Problem statement: Search the data below for "returns"; list each line that holds it.

Record extracts:

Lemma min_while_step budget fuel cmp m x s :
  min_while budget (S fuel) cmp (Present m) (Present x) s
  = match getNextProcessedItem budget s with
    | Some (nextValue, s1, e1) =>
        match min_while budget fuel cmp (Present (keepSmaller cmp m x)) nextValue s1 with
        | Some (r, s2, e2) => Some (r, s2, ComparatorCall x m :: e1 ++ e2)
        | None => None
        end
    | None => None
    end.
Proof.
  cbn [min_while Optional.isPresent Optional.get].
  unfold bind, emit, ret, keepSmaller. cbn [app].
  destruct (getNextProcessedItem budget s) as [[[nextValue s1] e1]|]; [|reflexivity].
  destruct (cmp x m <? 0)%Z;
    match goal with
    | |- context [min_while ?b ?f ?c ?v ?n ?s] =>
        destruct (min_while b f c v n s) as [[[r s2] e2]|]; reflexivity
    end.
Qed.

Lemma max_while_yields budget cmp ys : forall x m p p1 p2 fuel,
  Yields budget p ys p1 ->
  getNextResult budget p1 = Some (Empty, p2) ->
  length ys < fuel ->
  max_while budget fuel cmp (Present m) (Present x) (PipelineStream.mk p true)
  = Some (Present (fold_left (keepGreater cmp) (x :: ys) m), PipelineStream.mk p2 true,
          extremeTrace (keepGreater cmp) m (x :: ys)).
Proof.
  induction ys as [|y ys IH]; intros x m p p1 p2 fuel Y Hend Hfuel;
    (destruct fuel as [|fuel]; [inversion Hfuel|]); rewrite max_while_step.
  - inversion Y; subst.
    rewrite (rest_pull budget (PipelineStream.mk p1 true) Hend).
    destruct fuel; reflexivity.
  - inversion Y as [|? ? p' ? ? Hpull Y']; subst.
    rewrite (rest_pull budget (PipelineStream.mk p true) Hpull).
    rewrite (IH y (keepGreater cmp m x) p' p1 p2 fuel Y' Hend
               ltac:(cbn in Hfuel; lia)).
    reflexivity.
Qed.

---

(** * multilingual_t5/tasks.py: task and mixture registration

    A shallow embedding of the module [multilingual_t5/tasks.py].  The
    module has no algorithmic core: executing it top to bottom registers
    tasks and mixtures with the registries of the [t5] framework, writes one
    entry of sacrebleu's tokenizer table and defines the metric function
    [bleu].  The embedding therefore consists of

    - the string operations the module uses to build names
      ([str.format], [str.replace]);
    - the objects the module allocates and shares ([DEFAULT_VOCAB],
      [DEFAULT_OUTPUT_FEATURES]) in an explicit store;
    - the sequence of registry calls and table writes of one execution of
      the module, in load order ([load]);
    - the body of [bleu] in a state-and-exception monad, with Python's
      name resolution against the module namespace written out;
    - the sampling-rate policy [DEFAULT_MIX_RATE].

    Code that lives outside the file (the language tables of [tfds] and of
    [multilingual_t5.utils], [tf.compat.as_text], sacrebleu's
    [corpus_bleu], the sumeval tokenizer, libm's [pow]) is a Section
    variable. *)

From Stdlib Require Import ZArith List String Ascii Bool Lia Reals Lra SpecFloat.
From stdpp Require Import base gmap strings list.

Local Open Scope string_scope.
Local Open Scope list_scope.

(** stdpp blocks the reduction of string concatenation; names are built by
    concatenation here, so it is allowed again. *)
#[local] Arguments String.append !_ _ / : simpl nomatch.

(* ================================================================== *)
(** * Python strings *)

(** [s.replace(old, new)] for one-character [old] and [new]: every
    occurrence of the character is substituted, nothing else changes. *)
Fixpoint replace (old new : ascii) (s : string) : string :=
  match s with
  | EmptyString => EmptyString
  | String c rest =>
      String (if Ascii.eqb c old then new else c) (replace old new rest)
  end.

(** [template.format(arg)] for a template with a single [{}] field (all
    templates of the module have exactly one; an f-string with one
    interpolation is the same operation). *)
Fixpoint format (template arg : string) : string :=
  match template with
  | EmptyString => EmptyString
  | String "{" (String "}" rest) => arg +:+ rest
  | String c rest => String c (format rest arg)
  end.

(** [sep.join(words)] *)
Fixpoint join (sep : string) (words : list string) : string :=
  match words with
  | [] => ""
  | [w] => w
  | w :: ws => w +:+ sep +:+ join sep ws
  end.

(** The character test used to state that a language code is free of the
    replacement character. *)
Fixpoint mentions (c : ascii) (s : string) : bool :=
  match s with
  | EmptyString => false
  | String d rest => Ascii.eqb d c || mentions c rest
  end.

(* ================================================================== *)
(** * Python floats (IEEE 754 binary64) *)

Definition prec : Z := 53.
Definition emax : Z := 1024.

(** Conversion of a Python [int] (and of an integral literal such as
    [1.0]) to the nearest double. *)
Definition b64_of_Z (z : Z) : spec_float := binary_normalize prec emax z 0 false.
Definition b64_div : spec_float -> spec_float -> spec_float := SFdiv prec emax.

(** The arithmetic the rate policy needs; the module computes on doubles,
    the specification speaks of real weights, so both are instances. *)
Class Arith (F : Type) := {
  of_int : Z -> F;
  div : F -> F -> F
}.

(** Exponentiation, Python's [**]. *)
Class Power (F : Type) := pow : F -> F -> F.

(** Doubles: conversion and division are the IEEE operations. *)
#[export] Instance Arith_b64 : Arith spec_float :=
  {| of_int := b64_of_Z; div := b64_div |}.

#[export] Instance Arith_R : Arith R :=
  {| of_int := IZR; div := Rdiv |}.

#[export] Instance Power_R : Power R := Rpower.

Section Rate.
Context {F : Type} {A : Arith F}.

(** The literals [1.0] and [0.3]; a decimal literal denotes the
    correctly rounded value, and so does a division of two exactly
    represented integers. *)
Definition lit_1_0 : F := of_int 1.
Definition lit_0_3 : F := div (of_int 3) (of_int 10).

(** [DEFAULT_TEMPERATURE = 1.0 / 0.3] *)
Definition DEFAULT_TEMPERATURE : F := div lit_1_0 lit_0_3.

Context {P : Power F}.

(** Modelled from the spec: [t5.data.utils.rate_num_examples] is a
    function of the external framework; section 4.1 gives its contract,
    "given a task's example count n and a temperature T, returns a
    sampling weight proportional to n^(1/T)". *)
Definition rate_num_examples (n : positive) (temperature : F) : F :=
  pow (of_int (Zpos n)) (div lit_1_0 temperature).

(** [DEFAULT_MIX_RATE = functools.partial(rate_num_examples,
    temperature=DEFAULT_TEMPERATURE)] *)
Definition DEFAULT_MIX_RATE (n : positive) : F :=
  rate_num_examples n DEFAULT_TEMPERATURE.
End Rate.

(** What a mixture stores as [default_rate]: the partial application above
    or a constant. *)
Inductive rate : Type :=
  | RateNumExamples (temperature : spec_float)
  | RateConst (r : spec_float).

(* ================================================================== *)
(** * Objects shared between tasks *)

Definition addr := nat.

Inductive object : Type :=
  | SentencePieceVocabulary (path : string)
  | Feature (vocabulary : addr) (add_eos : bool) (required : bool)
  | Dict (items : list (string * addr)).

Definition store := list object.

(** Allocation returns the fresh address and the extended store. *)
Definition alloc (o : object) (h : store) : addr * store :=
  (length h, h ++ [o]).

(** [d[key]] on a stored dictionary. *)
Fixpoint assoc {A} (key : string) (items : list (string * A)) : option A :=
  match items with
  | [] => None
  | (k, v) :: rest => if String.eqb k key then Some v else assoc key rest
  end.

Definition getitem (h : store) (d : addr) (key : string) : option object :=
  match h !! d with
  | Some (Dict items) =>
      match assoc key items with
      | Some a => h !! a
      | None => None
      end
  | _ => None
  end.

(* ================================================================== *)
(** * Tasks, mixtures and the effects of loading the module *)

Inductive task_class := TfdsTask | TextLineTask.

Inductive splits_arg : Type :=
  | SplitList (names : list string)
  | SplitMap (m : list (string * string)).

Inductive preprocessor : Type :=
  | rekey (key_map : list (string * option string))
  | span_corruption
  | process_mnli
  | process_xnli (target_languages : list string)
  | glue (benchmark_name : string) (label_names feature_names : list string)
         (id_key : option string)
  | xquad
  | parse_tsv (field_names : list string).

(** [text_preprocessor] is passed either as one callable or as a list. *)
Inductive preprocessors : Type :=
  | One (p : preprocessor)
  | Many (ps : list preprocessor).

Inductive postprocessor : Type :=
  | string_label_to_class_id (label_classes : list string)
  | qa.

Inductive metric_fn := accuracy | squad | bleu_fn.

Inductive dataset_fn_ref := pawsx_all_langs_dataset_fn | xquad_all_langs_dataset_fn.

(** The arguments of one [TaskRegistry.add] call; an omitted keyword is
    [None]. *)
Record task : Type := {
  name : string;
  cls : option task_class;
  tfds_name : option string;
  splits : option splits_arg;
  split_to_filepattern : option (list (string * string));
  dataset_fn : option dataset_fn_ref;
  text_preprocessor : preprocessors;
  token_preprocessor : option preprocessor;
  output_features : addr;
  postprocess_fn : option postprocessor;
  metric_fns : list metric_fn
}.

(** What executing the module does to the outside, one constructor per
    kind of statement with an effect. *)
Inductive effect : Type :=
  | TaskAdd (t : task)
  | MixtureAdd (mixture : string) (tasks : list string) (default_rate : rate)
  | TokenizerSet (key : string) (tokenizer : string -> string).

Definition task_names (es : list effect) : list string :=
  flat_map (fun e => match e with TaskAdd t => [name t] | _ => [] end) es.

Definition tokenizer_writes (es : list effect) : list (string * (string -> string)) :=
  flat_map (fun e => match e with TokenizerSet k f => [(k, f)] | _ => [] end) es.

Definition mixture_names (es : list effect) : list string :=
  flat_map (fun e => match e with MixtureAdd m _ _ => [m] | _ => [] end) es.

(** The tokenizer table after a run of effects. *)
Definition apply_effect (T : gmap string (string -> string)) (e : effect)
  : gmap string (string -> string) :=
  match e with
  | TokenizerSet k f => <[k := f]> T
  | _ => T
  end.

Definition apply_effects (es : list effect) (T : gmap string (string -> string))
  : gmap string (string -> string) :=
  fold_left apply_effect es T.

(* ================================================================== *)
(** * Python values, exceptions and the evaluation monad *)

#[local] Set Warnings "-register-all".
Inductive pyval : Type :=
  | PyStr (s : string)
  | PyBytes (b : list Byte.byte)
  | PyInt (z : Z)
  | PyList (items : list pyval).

Expected answer:
    "given a task's example count n and a temperature T, returns a
(** Allocation returns the fresh address and the extended store. *)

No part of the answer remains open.